Is there a reason you are doing MM with FDM instead of EA for upgrade or just more interested in why it is failing to enter with FDM?
Are you 100% positive there isn't a node already in or entering MM? (note that there are ways that a node can be in vSAN MM but not ESXi MM)
This can easily be confirmed using:
# cmmds-tool find -t NODE_DECOM_STATE -f json
Let me try to explain better:
No data re-sync was in place and vSAN datastore had around 55% free capacity
A Host was attempted to be placed in MM with FDM
Attempt was progressing for a couple of minutes after which I got the error about lack of available nodes/disks (This event still triggered Data re-synch process)
My last post was posted before this same Data Re-Synch was completed hence why the reading was still at 80% used/20% free in case of additional host failure. Used space went down to 67% once Re-Sync completed Assuming one host failure.
Regarding big VM, it has one big disk of 5TB split into 21 components across 3 servers.
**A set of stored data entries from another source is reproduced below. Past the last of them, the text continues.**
(** * Live translation relay: connection registry and segment fan-out

    A shallow embedding of the WebSocket server of the translator
    repository: [registerRoutes] (the [connection], [message] and [close]
    handlers over the module-level [activeConnections] map), the in-memory
    record store [MemStorage], and the three OpenAI wrappers
    [transcribeAudio], [translateText] and [generateSpeech].

    Modelling conventions.
    - A JavaScript string is the list of its UTF-16 code units.
    - A [WebSocket] object is named by a natural number; its [readyState]
      and the variables its handlers close over ([sessionId], [eventId],
      [language], [enableAudio]) live in the [sockets] table.
    - [activeConnections : Map<number, EventConnection[]>] is a [gmap].
      The insertion-ordered [Map]s of [MemStorage] that are iterated
      ([participants], [translations]) are association lists.
    - Everything the server does to the outside world is appended to a
      chronological [trace] of effects: frames actually transmitted,
      transports closed, records created, and each call to an external
      service together with the answer it got.  The external services are
      arbitrary functions of the history so far, so two calls with equal
      arguments may answer differently.
    - One handler invocation is one atomic [step]: the events that could
      arrive while a handler is suspended at an [await] are not interleaved
      with it, and the per-language jobs of one segment run to completion
      in the order of [uniqueLanguages].
    - [ws.send] on a transport that is not [OPEN] transmits nothing and
      does not throw (the sockets here are server side, never
      [CONNECTING]).

    Beside the relay, the development covers the rest of the files it
    lives in.
    - [Store] is the whole of the [MemStorage] class, users and events
      included, with every [Map] an association list in insertion
      order.
    - [Api] is the REST half of [registerRoutes].  A request is taken
      after decoding: a path id is the result of [parseInt] ([None] for
      [NaN]), a body is the outcome of its schema's [parse].
    - [Hook] is the client's [useWebSocket] as a transition system over
      the sockets it has made and the timer it holds; a reconnect delay
      is kept symbolic.
    - [Page] is the way the participant page folds the frames it
      receives into the list it shows. *)

From Stdlib Require Import ZArith NArith String Ascii.
From stdpp Require Import gmap list sorting.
Am pretty sure all hosts are running vSAN (not in vSAN MM) as think the vSAN datastore would go down in storage size if that was the case.(stand to be corrected here)
# cmmds-tool find -t NODE_DECOM_STATE -f json
The above is not showing State (4 or 6) entry for none of the hosts in the same cluster
So to summarize placing a Host in MM with FDM is triggering a data re-synch but Host fails to enter in MM due to lack of space. The Data Re-Sync progresses even though the Host fails to enter in MM.
Only warnings I have in vSAN health related to disk format version (As some hosts already upgraded) and vSAN disk balance, not sure if the latter would help if I run with the issue am having?
I am interested to know why this is not working and equally important what steps I can take as MM with EA is not a risk I would like to take.
Any suggestions/action plan based on my feedback that addresses my last sentence?
I'm not sure I can make any better recommendation than just use backups+MM with EA option like probably 90% of vSAN customers use for upgrades but more information might help here:
Precisely what build of ESXi 6.0 U2? (e.g. 3620759 or 6921384)
Are all disks on the same virsto on-disk format?
Are all capacity-tier drives the same size?
Are all Disk-Groups the same size?
Do all hosts have the same number of Disk-Groups?
Is this cluster All-Flash or Hybrid? If All-Flash is Deduplication&Compression enabled?
Do you have any Fault-Domains (e.g. pseudo rack-awareness) configured? (e.g. 2+2+2 (or randomly something eccentric like 1+1+2+2 ))
What Storage Policy/Policies are applied to the data?
Have you tried just the same host each time or tried different hosts?
Have you tried a host that has none of the components of the relatively large vmdk?
Is there anything else potentially wrong with the cluster e.g. disks not in CMMDS, becoming network-partitioned (even briefly), any data unhealthy, abnormal congestion (e.g. ssd/log/mem congestion at 200+)?
Please confirm the gross size and current % used of the vsanDatastore and the used size of that large vmdk, you mentioned it was consuming 33% of the vsanDatastore, was 5TB (5TB allocated before FTT?5TB used for each mirror?5TB on disk (e.g. varies depending if thin)?).
If there is no strict application requirement for that vmdk to be 1x5TB as opposed to 2x2.5TB vmdks (and it is taking up 33% of the clusters storage) then I would advise splitting this.
Thank you for your help, I am raising with VMware as think this requires more in depth investigation. Really appreciate your efforts to help.